Juan Cristóbal Cruz Revueltas

07/11/2024

En 2017, aún se podía creer que Donald Trump era una anomalía en el paisaje político estadounidense, pero las recientes elecciones lo transforman en un fenómeno profundo de la sociedad americana. Basta pensar, por ejemplo, en lo que esto significa para el futuro de la Corte Suprema. A lo largo de la historia del país, ella había facilitado algunos de los cambios culturales más importantes. Piénsese en temas como la segregación, los derechos de la mujer e incluso la famosa decisión de “Marbury v. Madison” (1803) que reconoció el poder de la Corte para declarar inconstitucionales las leyes del Congreso y las acciones del ejecutivo. Este papel se fue desdibujando desde la primera administración de Trump. En ese periodo el recién reelecto presidente nombró a tres jueces en la Corte Suprema. Seguramente dentro de poco podrá designar también al sustituto de la jueza Sonia Sotomayor, nombrada por Obama en 2009. De ahora en adelante, la Corte será un verdadero bastión del trumpismo que marcará la agenda normativa de la próxima década. Pero, además de la Corte Suprema, Trump tiene ahora el control del Senado, la Cámara de Representantes y, según parece, llevará a buen término su intención de colonizar el aparato judicial y la administración federal.

Sin duda, esto marca el fin del ciclo histórico de la gran narrativa americana.
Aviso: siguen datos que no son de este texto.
(** A process that nobody waits for and that waits for nothing goes away. *)
Lemma inv_free m cq p v :
  ipc_inv m cq -> m !! p = Some v -> in_table p = true -> v_out v = None -> v_in v = None ->
  (forall q w, m !! q = Some w -> v_blockedon w <> v_ep v) -> ipc_inv (<[p := v_freed v]> m) cq.
Proof.
  intros Hi Hv Hp Ho Hin Hno. assert (forall q w, <[p := v_freed v]> m !! q = Some w -> q = p /\ w = v_freed v \/ q <> p /\ m !! q = Some w) as Hcase.
  { intros q w. destruct (decide (q = p)) as [->|]; [rewrite lookup_insert_eq; intros [= <-]; by left|rewrite lookup_insert_ne by done; by right]. }
  assert (forall e, e <> v_ep v -> live_ep m e -> live_ep (<[p := v_freed v]> m) e) as Hlive.
  { intros e Hne (w & Hw & Hok & Hf & He). exists w. rewrite lookup_insert_ne; [done|]. intros ->. rewrite Hv in Hw. congruence. }
  assert (v_qlink <$> <[p := v_freed v]> m = v_qlink <$> m) as Elk by (rewrite fmap_insert; apply insert_id; by rewrite lookup_fmap, Hv).
  split.
  - rewrite lookup_insert_ne; [apply Hi|]. intros ->. by rewrite (i_null _ _ Hi) in Hv.
  - intros q w [[-> ->]|[_ Hw]]%Hcase; [exact (i_slot _ _ Hi p v Hv)|exact (i_slot _ _ Hi q w Hw)].
  - intros q w [[-> ->]|[_ Hw]]%Hcase; [by intros [[]|[]]|exact (i_blk _ _ Hi q w Hw)].
  - intros q w e [[-> ->]|[_ Hw]]%Hcase Hwe; [done|]. destruct (i_recv _ _ Hi q w e Hw Hwe) as [? [?|Hl]]; [tauto|].
    split; [done|]. right. apply Hlive; [|done]. intros ->. destruct (Hno q w Hw). unfold v_blockedon. rewrite Hwe.
    destruct (v_out w) as [e'|] eqn:Ew; [|done]. symmetry. by eapply (i_same _ _ Hi q w e').
  - intros q w e [[-> ->]|[_ Hw]]%Hcase Hwe; [done|]. destruct (i_send _ _ Hi q w e Hw Hwe) as [? Hl].
    split; [done|]. apply Hlive; [|done]. intros ->. destruct (Hno q w Hw). unfold v_blockedon. by rewrite Hwe.
  - intros q w e e' [[-> ->]|[_ Hw]]%Hcase; [done|]. by eapply (i_same _ _ Hi q w).
  - intros q w [[-> ->]|[_ Hw]]%Hcase; [intros _; by apply (i_link0 _ _ Hi p v)|by apply (i_link0 _ _ Hi q w)].
  - intros q w Hw Ht. rewrite Elk. destruct (Hcase _ _ Hw) as [[-> ->]|[_ Hw']]; [exact (i_queue _ _ Hi p v Hv Ht)|by apply (i_queue _ _ Hi q w)].
  - intros d q Ht. rewrite (i_member _ _ Hi d q Ht). split; intros (w & e & Hw & He & Ee); exists w, e.
    + rewrite lookup_insert_ne; [done|]. intros ->. congruence.
    + destruct (Hcase _ _ Hw) as [[-> ->]|[_ Hw']]; done.
  - intros q Hq. destruct (i_acyc _ _ Hi q) as [l Hl].
    { destruct Hq as [w [[-> _]|[_ Hw]]%Hcase]; by eexists. }
    exists l. eapply lseg_ext, Hl. intros x _. unfold waits. destruct (decide (x = p)) as [->|Hx].
    + rewrite lookup_insert_eq, Hv. unfold awaited, v_blockedon. simpl. by rewrite Ho, Hin.
    + by rewrite lookup_insert_ne.
Qed.

(** ** The kernel *)

Lemma kbase_free k p r r' :
  kbase k -> in_table p = true -> procs k !! p = Some r -> p <> proc_ptr k -> p_rts_flags r <> 0 ->
  p_rts_flags r' = RTS_SLOT_FREE -> p_priv r' = p_priv r -> p_priority r' = p_priority r -> p_nextready r' = p_nextready r ->
  pinv (privs k) (fld pid (put_proc p r' k)) -> kbase (put_proc p r' k).
Proof.
  intros [[rq Hs] [Hf1 Hf2] Hp Ht] Hpt Hr Hpp Hfl Hfl' Epv Epr Enx Hpi. split; [|split|done|done].
  - exists rq. eapply (sched_inv_put k rq _ rq p r r'); try done; [by rewrite Hfl'|].
    eapply rq_ok_put; [apply Hs|done| |done|done]. by rewrite Hfl'.
  - intros q fl. rewrite fld_put. destruct (decide (p = q)) as [->|]; [rewrite lookup_insert_eq; intros [= <-]; by rewrite Hfl'|].
    rewrite lookup_insert_ne by done. apply Hf1.
  - intros fl. rewrite fld_put. simpl. rewrite lookup_insert_ne by done. apply Hf2.
Qed.

Lemma kbase_disown k i s :
  kbase k -> ~ owned (fld pid k) i -> priv_nr i -> privs k !! i = Some s -> kbase (put_priv i (with_s_proc_nr NONE s) k).
Proof.
  intros Hk Hno Hi Hs. pose proof Hk as [[rq [Hrq (rc & sc & Hrc & Hsc) Htb Hpr Hid]] Hf Hp Ht].
  assert (forall j, is_Some (privs k !! j) -> is_Some (privs (put_priv i (with_s_proc_nr NONE s) k) !! j)) as Hdom.
  { intros j Hj. simpl. destruct (decide (i = j)) as [->|]; [by rewrite lookup_insert_eq|by rewrite lookup_insert_ne]. }
  split; [|done|by apply pinv_disown|done]. exists rq. split; try done.
  - destruct Hrq as [Hrs ? ? ?]. split; try done. by apply (rqs_ext k).
  - destruct (Hdom (p_priv rc)) as [x Hx]; [by eexists|]. by exists rc, x.
  - by destruct Htb; split.
  - intros p r Hr Hfl. apply Hdom. by eapply Hpr.
  - destruct Hid as (ri & si & Hri & Hsi). destruct (Hdom (p_priv ri)) as [x Hx]; [by eexists|]. by exists ri, x.
Qed.

Section Free.
Context `{Signals}.

Lemma reset_shape tp k k' : reset_kernel_timer tp k = Some (tt, k') -> exists q t, k' = with_next_timeout t (with_clock_timers q k).
Proof.
  unfold reset_kernel_timer. rewrite (bind_run get _ k k k eq_refl). destruct (tmrs_clrtimer (clock_timers k) tp false) as [[x q]|]; [|done].
  mrun. simpl. destruct (timeout_of q) as [t|]; [|done]. intros [= <-]. by exists q, t.
Qed.

(** The process whose slot becomes free. *)
Record leaving (k : kstate) (cq : Z -> list Z) (l : list Z) (rc : Z) (r : proc) : Prop := {
  lv_kern : kinv k cq;
  lv_live : live k rc;
  lv_slot : procs k !! rc = Some r;
  lv_flags : p_rts_flags r <> 0;
  lv_waits : v_out (view r) = None /\ v_in (view r) = None;
  lv_task : iskerneln (p_nr r) = false;
  lv_other : rc <> proc_ptr k;
  lv_gone : forall q, in_table q = true -> unrelated (p_endpoint r) (p_priv r) k q;
  lv_mgr : forall q x s, q <> rc -> live k q -> procs k !! q = Some x -> iskerneln (p_nr x) = false -> privs k !! p_priv x = Some s ->
    s_sig_mgr s <> p_endpoint r;
  lv_clock : clock_ok k l;
}.

(** The slot is free, and nothing else has changed. *)
Record gone (rc : Z) (r : proc) (k k' : kstate) : Prop := {
  gn_slot : exists r', procs k' !! rc = Some r' /\ p_rts_flags r' = RTS_SLOT_FREE /\ p_endpoint r' = p_endpoint r /\ p_nr r' = p_nr r;
  gn_others : forall q, q <> rc -> procs k' !! q = procs k !! q;
  gn_views : fld view k' = <[rc := v_freed (view r)]> (fld view k);
  gn_flags : s_flags <$> privs k' = s_flags <$> privs k;
}.

Definition free_proc (r : proc) : proc := clear_misc MF_FPU_INITIALIZED (with_p_rts_flags RTS_SLOT_FREE r).

Lemma view_free_proc r : view (free_proc r) = v_freed (view r).
Proof. unfold free_proc, view, v_freed. simpl. by rewrite has_ldiff_disj. Qed.

Lemma pid_free_proc r : pid (free_proc r) = freed (pid r).
Proof. done. Qed.

Lemma task_nr k t : a_task t -> kbase k -> forall r, procs k !! proc_addr t = Some r -> iskerneln (p_nr r) = true.
Proof.
  intros Ht Hk r Hr. assert (in_table (proc_addr t) = true) as Hpt by (by destruct Ht as [->|[->|[->| ->]]]).
  destruct (pi_nr _ _ (kb_priv _ Hk) _ _ (fld_of pid _ _ _ Hr) Hpt) as [E _]. simpl in E. unfold proc_addr in E.
  assert (p_nr r = t) as -> by lia. by destruct Ht as [->|[->|[->| ->]]].
Qed.

Lemma pinv_leaving k cq l rc r : leaving k cq l rc r -> pinv (privs k) (<[rc := freed (pid r)]> (fld pid k)).
Proof.
  intros [[Hk Hi] Hl Hr _ _ Htk _ Hg Hm _]. pose proof (fld_of pid _ _ _ Hr) as Hd. apply pinv_free; [apply Hk|done|apply Hl| | |].
  - intros t Ht ->. by rewrite (task_nr k t Ht Hk r Hr) in Htk.
  - intros i s (q & x & Hx & Ht & Hf & <-) Hs. destruct (freed_back _ _ _ _ _ Hd Hx Hf) as [Hq Hx'].
    apply fld_Some in Hx' as (rq & Hrq & <-). destruct (Hg q Ht rq) as [_ Hb]; [by eapply live_of|done|]. by apply Hb.
  - intros q x s Hq (rq & Hrq & <-)%fld_Some Ht Hf Hn Hs. by eapply (Hm q rq s); [|eapply live_of|..].
Qed.

(** Nobody else has the privileges of a system process. *)
Lemma not_owned k rc r s :
  kbase k -> live k rc -> procs k !! rc = Some r -> privs k !! p_priv r = Some s -> has (s_flags s) SYS_PROC = true ->
  ~ owned (<[rc := freed (pid r)]> (fld pid k)) (p_priv r).
Proof.
  intros Hk Hl Hr Hs Hsys (q & x & Hx & Ht & Hf & E). destruct (freed_back _ _ _ _ _ (fld_of pid _ _ _ Hr) Hx Hf) as [Hq Hx'].
  rewrite <- E in Hs. pose proof (pi_own _ _ (kb_priv _ Hk) q x s Hx' Ht Hf Hs Hsys) as E1. rewrite E in Hs.
  pose proof (pi_own _ _ (kb_priv _ Hk) rc (pid r) s (fld_of pid _ _ _ Hr) (proj1 Hl) (live_flag _ _ _ Hl Hr) Hs Hsys) as E2.
  apply Hq. destruct (pi_nr _ _ (kb_priv _ Hk) q x Hx' Ht) as [-> _].
  destruct (pi_nr _ _ (kb_priv _ Hk) rc (pid r) (fld_of pid _ _ _ Hr) (proj1 Hl)) as [-> _]. congruence.
Qed.
(** The steps after the alarm is off. *)
Lemma free_tail_run k cq l rc r :
  leaving k cq l rc r ->
  runs (RTS_SETFLAGS rc RTS_SLOT_FREE;; release_fpu rc;; upd rc (clear_misc MF_FPU_INITIALIZED);;
        sf ← rdp s_flags rc; if has sf SYS_PROC then updp rc (with_s_proc_nr NONE) else mret tt) k
    (fun _ k' => kbase k' /\ procs k' = <[rc := free_proc r]> (procs k) /\ s_flags <$> privs k' = s_flags <$> privs k /\
      clock_timers k' = clock_timers k /\ alarm_args k' = alarm_args k /\ next_timeout k' = next_timeout k /\ proc_ptr k' = proc_ptr k).
Proof.
  intros Hlv. pose proof (pinv_leaving _ _ _ _ _ Hlv) as Hpi. destruct Hlv as [[Hk Hi] Hl Hr Hfl _ _ Hpp _ _ _].
  destruct (kbase_priv _ _ _ Hk Hl Hr) as (Hid & s & Hs & _). set (r1 := with_p_rts_flags RTS_SLOT_FREE r). set (k1 := put_proc rc r1 k).
  assert (kbase k1) as Hk1 by (eapply kbase_free; [done|apply Hl|done|done|done|done..|]; rewrite fld_put; exact Hpi).
  eapply (runs_seq _ _ _ _ (fun _ k' => k' = k1)).
  { unfold RTS_SETFLAGS. kstep. apply Z.eqb_neq in Hfl. rewrite Hfl. cbn [andb]. kstep. by kstep. }
  intros [] k1' ->. set (k2 := if fpu_owner k1 =? rc then with_fpu_owner 0 k1 else k1).
  assert (kbase k2 /\ procs k2 = procs k1 /\ privs k2 = privs k1 /\ clock_timers k2 = clock_timers k /\ alarm_args k2 = alarm_args k /\
    next_timeout k2 = next_timeout k /\ proc_ptr k2 = proc_ptr k) as (Hk2 & Ep2 & Epr2 & Ec2)
    by (unfold k2; destruct (fpu_owner k1 =? rc); split_and!; try done; by eapply kbase_ext).
  eapply (runs_seq _ _ _ _ (fun _ k' => k' = k2)).
  { unfold release_fpu, k2. kstep. destruct (fpu_owner k1 =? rc); [done|by kstep]. }
  intros [] k2' ->. assert (Hr2 : procs k2 !! rc = Some r1) by (rewrite Ep2; simpl; apply lookup_insert_eq).
  set (k3 := put_proc rc (free_proc r) k2).
  assert (kbase k3) as Hk3 by (eapply kbase_put; [done|apply Hl|done|done..]).
  eapply (runs_seq _ _ _ _ (fun _ k' => k' = k3)); [by kstep|]. intros [] k3' ->.
  assert (Hr3 : procs k3 !! rc = Some (free_proc r)) by (simpl; apply lookup_insert_eq).
  assert (procs k3 = <[rc := free_proc r]> (procs k)) as Ep3 by (simpl; rewrite Ep2; simpl; by rewrite insert_insert_eq).
  assert (Hs3 : privs k3 !! p_priv (free_proc r) = Some s) by (simpl; by rewrite Epr2). kstep.
  destruct (has (s_flags s) SYS_PROC) eqn:Hsys; [|kstep; split_and!; [done|done|simpl; by rewrite Epr2|apply Ec2..]].
  kstep. split_and!; [|done| |apply Ec2..].
  - apply kbase_disown; [done| |done|done]. unfold fld. rewrite Ep3, fmap_insert, pid_free_proc. by apply (not_owned k rc r s).
  - simpl. rewrite Epr2. simpl. rewrite fmap_insert. simpl. apply insert_id. by rewrite lookup_fmap, Hs.
Qed.

Lemma free_slot_run k cq l rc r :
  leaving k cq l rc r ->
  runs (free_slot rc) k (fun _ k' => kinv k' cq /\ gone rc r k k' /\ clock_ok k' (remove1 (alarm_timer (p_priv r)) l) /\ proc_ptr k' = proc_ptr k).
Proof.
  intros Hlv. pose proof Hlv as [[Hk Hi] Hl Hr Hfl [Ho Hin] Htk Hpp Hg Hm [Hwf Hal Hnx]].
  assert (alarm_timer (p_priv r) <> 0) as Htp by (destruct (kbase_priv _ _ _ Hk Hl Hr) as [Hid _]; unfold alarm_timer, priv_nr in *; lia).
  unfold free_slot. kstep. destruct (clear_alarm_run k l _ Hwf Htp Hal) as (k0 & E0 & _ & _ & Hck).
  eapply runs_step; [exact E0|]. destruct (reset_shape _ _ _ E0) as (q & t & Ek0).
  assert (leaving k0 cq (remove1 (alarm_timer (p_priv r)) l) rc r) as Hlv0.
  { subst k0. split; try done. split; [by eapply kbase_ext|done]. }
  eapply runs_mono; [by apply (free_tail_run _ _ _ _ _ Hlv0)|].
  intros [] k' (Hk' & Ep & Ef & Ec & Ea & En & Epp). assert (procs k0 = procs k /\ privs k0 = privs k /\ proc_ptr k0 = proc_ptr k) as (E1 & E2 & E3) by (by subst k0).
  rewrite E1 in Ep. rewrite E2 in Ef.
  assert (fld view k' = <[rc := v_freed (view r)]> (fld view k)) as Ev by (unfold fld; by rewrite Ep, fmap_insert, view_free_proc).
  split_and!; [split; [done|]| | |congruence].
  - rewrite Ev. eapply inv_free; [done|by apply fld_of|apply Hl|done|done|]. intros x w (rx & Hrx & <-)%fld_Some.
    intros Hb. assert (v_blockedon (view rx) <> NONE) as Hnn.
    { rewrite Hb. eapply live_not_special, (slot_live _ _ _ _ Hi (fld_of view _ _ _ Hr)); [apply Hl|by eapply live_flag]. }
    destruct (i_blk _ _ Hi x (view rx) (fld_of view _ _ _ Hrx)) as (Hxt & Hxf & _).
    { unfold v_blockedon in Hnn. destruct (v_out (view rx)); [by left; eexists|]. destruct (v_in (view rx)); [by right; eexists|done]. }
    destruct (Hg x Hxt rx) as [Hne _]; [by eapply live_of|done|done].
  - split; [|intros x Hx; by rewrite Ep, lookup_insert_ne by done|done|done]. exists (free_proc r). by rewrite Ep, lookup_insert_eq.
  - destruct Hck as [W A X]. split; rewrite Ec; [done|by rewrite Ea|by rewrite En].
Qed.
End Free.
Durante mucho tiempo fue común la idea de que la sociedad americana reposaba sobre un consenso fundamental, una especie de religión laica compartida por todos los estadounidenses. De modo que un historiador como Richard Hofstadter podía afirmar: “ha sido nuestro destino no tener ideologías, sino ser una”. Este consenso respecto a un conjunto de valores se reflejaba en el respeto común hacia las instituciones. En particular, respecto a la Corte Suprema y la Constitución. Recordemos, por ejemplo, a Al Gore acatando sin pestañear la (dudosa) resolución de la Corte que ponía fin a la disputa sobre el recuento de votos y que le hacía perder las elecciones presidenciales del 2000.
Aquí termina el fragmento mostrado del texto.